Source data:
(** The [for (const file of files)] loop; [lastDirectory] and [configLoad]
    are the two variables declared before it. Reading [configLoad.results]
    while [configLoad] is still [undefined] would be a [TypeError]. *)
Fixpoint lintFiles (program : option (Program E)) (config : CliLintConfig)
    (linter : LinterObj E) (lastDirectory : option string)
    (configLoad : option (ConfigLoad E)) (files : list string)
    : Task (LinterObj E) :=
  match files with
  | [] => ret linter
  | file :: rest =>
      fileContents <-
        match program with
        | Some _ => ret None
        | None => c <- getFileContents file ;; ret (Some c)
        end ;;
      let currentDirectory := dirname E file in
      st <-
        (if strictNeq (Some currentDirectory) lastDirectory
         then
           c <- loadConfiguration (tslintConfig config) file ;;
           ret (Some c, Some currentDirectory)
         else ret (configLoad, lastDirectory)) ;;
      match fst st with
      | None => throw TypeError
      | Some c =>
          linter' <- lint linter file fileContents (results E c) ;;
          lintFiles program config linter' (snd st) (fst st) rest
      end
  end.

(** [linter.getResult()]: the library throws when it cannot build the
    result, as it does for a formatter it does not find. *)
Definition getResult (linter : LinterObj E) : Task Result :=
  match Linter_getResult E linter with
  | inl message => throw (LibraryError message)
  | inr r => ret r
  end.

Definition typeCheckWarning : text :=
  Chalk yellow
    ("A " ++ dq ++ "project" ++ dq ++ " must be specified to enable type checking.").

(** The callback of [lintConfigs.map]. *)
Definition lintConfig (options : LintTaskOptions) (config : CliLintConfig)
    : Task Result :=
  program <-
    match truthyString (project config) with
    | Some p => prog <- createProgram p ;; ret (Some prog)
    | None =>
        (if truthy (typeCheck options)
         then if negb (truthy (silent options))
              then writeLine typeCheckWarning
              else ret tt
         else ret tt) ;;
        ret None
    end ;;
  files <- reads (fun w => getFilesToLint w program config) ;;
  let lintOptions :=
    {| lo_fix := fix_ options; lo_formatter := format options |} in
  let program' :=
    if satisfies E (Linter_VERSION E) "< 5.5" && negb (truthy (typeCheck options))
    then None
    else program in
  let linter := Linter_new E lintOptions program' in
  linter' <- lintFiles program' config linter None None files ;;
  getResult linter'.

(** [lintConfigs.map(...)]: the configs are linted one after the other. *)
Fixpoint lintAll (options : LintTaskOptions) (lintConfigs : list CliLintConfig)
    : Task (list Result) :=
  match lintConfigs with
  | [] => ret []
  | config :: rest =>
      r <- lintConfig options config ;;
      rs <- lintAll options rest ;;
      ret (r :: rs)
  end.

(** [total.failures.some(ef => ef.equals(cf))] *)
Definition known (total : list (Failure E)) (cf : Failure E) : bool :=
  existsb (fun ef => equals E ef cf) total.

(** The callback of [reduce]. *)
Definition mergeStep (total current : Result) : Result :=
  let failures' := filter (fun cf => negb (known (failures total) cf)) (failures current) in
  let total1 := mkResult (failures total ++ failures')%list (fixes total) in
  match fixes current with
  | Some currentFixes =>
      mkResult (failures total1)
        (Some (match fixes total1 with Some t => t | None => [] end ++ currentFixes)%list)
  | None => total1
  end.

Definition emptyResult : Result := mkResult [] None.

Definition mergeResults (rs : list Result) : Result :=
  fold_left mergeStep rs emptyResult.

Definition humanReadable : list string := ["prose"; "verbose"; "stylish"].

Definition noConfigWarning : text := Chalk yellow "No lint configuration(s) found.".
Definition failureBanner : text := Chalk red "Lint errors found in the listed files.".
Definition successBanner : text := Chalk green "All files pass linting.".

Definition invalidFormat (fmt : option string) : exn :=
  SilentError
    (Chalk red ("Invalid lint format " ++ dq ++ interpolate fmt ++ dq ++ ".")).

(** Lines 107 to 118. *)
Definition report (options : LintTaskOptions) (result : Result) : Task unit :=
  if negb (truthy (silent options))
  then
    match findFormatter E (format options) with
    | inl message => throw (LibraryError message)
    | inr None => throw (invalidFormat (format options))
    | inr (Some formatter) =>
        let output := formatter (failures result) (fixes result) in
        if nonEmpty output then writeLine (Plain output) else ret tt
    end
  else ret tt.

(** Lines 120 to 136. The value is the one the returned promise resolves to. *)
Definition exitCode (options : LintTaskOptions) (result : Result) : Task Z :=
  if (indexOf humanReadable (format options) =? -1)%Z
  then
    if (List.length (failures result) =? 0)%nat || force options
    then ret 0%Z
    else ret 2%Z
  else
    if (0 <? List.length (failures result))%nat
    then
      (if negb (truthy (silent options)) then writeLine failureBanner else ret tt) ;;
      (if force options then ret 0%Z else ret 2%Z)
    else
      (if negb (truthy (silent options)) then writeLine successBanner else ret tt) ;;
      ret 0%Z.

(** [options.configs || []] *)
Definition configsOf (options : LintTaskOptions) : list CliLintConfig :=
  match configs options with
  | Some l => l
  | None => []
  end.

Definition run (arg : OptionsArg) : Task Z :=
  let options := spreadOptions arg in
  let lintConfigs := configsOf options in
  if (List.length lintConfigs =? 0)%nat
  then
    (if negb (truthy (silent options)) then writeLine noConfigWarning else ret tt) ;;
    ret 0%Z
  else
    emit (RequireProjectModule projectRoot "tslint") ;;
    rs <- lintAll options lintConfigs ;;
    let result := mergeResults rs in
    report options result ;;
    exitCode options result.

End Task.

Arguments writeLine {E} t.
Arguments mergeStep {E} total current.
Arguments mergeResults {E} rs.
Arguments emptyResult {E}.
Arguments known {E} total cf.

(** ** How often a failure occurs in a list, up to [equals] *)

Section Occurrences.

Variable E : Env.

(** The number of entries [g] of [l] with [g.equals(f)]. *)
Definition occurrences (l : list (Failure E)) (f : Failure E) : nat :=
  List.length (filter (fun g => equals E g f) l).

(** No entry of [l] equals a later one. *)
Fixpoint dupFree (l : list (Failure E)) : bool :=
  match l with
  | [] => true
  | g :: l' => negb (existsb (fun h => equals E g h) l') && dupFree l'
  end.

(** [equals] is an equivalence: what makes it an equality comparison. *)
Record EqualsLaws : Prop := mkLaws {
  equals_refl : forall f, equals E f f = true;
  equals_sym : forall f g, equals E f g = equals E g f;
  equals_trans :
    forall f g h, equals E f g = true -> equals E g h = true -> equals E f h = true
}.

(** The linter library resolves the three formatters it ships and the task
    calls human readable. *)
Definition knowsBuiltinFormatters : Prop :=
  forall name, In name humanReadable ->
    exists formatter, findFormatter E (Some name) = inr (Some formatter).

(** The library finds a formatter for [fmt]. *)
Definition knowsFormat (fmt : option string) : Prop :=
  exists formatter, findFormatter E fmt = inr (Some formatter).

End Occurrences.

Arguments occurrences {E} l f.
Arguments dupFree {E} l.

(** ** A small concrete environment

    A world is a list of paths with their contents ([None]: the file is
    there and cannot be read). The toy linter has one rule: a file whose
    text is [bad] fails at position 0; with [fix] it is rewritten to [good]
    and reported as fixed instead. *)

Module Toy.

Definition World : Type := list (string * option string).

Fixpoint lookup (w : World) (file : string) : option string :=
  match w with
  | [] => None
  | (p, c) :: w' => if String.eqb p file then c else lookup w' file
  end.

Fixpoint update (w : World) (file : string) (c : string) : World :=
  match w with
  | [] => []
  | (p, c0) :: w' =>
      if String.eqb p file then (p, Some c) :: w' else (p, c0) :: update w' file c
  end.

Definition mem (s : string) (l : list string) : bool :=
  existsb (String.eqb s) l.

(** A pattern is a path, or [*] for every path. *)
Definition glob_sync (w : World) (pattern : string) (o : GlobOptions) : list string :=
  filter
    (fun p =>
       (String.eqb pattern "*" || String.eqb pattern p)
       && negb (match ignore o with Some l => mem p l | None => false end))
    (map fst w).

To do: Would you copy every line of the entries in which "Chalk" appears?

Expected answer:
  Chalk yellow
Definition noConfigWarning : text := Chalk yellow "No lint configuration(s) found.".
Definition failureBanner : text := Chalk red "Lint errors found in the listed files.".
Definition successBanner : text := Chalk green "All files pass linting.".
    (Chalk red ("Invalid lint format " ++ dq ++ interpolate fmt ++ dq ++ ".")).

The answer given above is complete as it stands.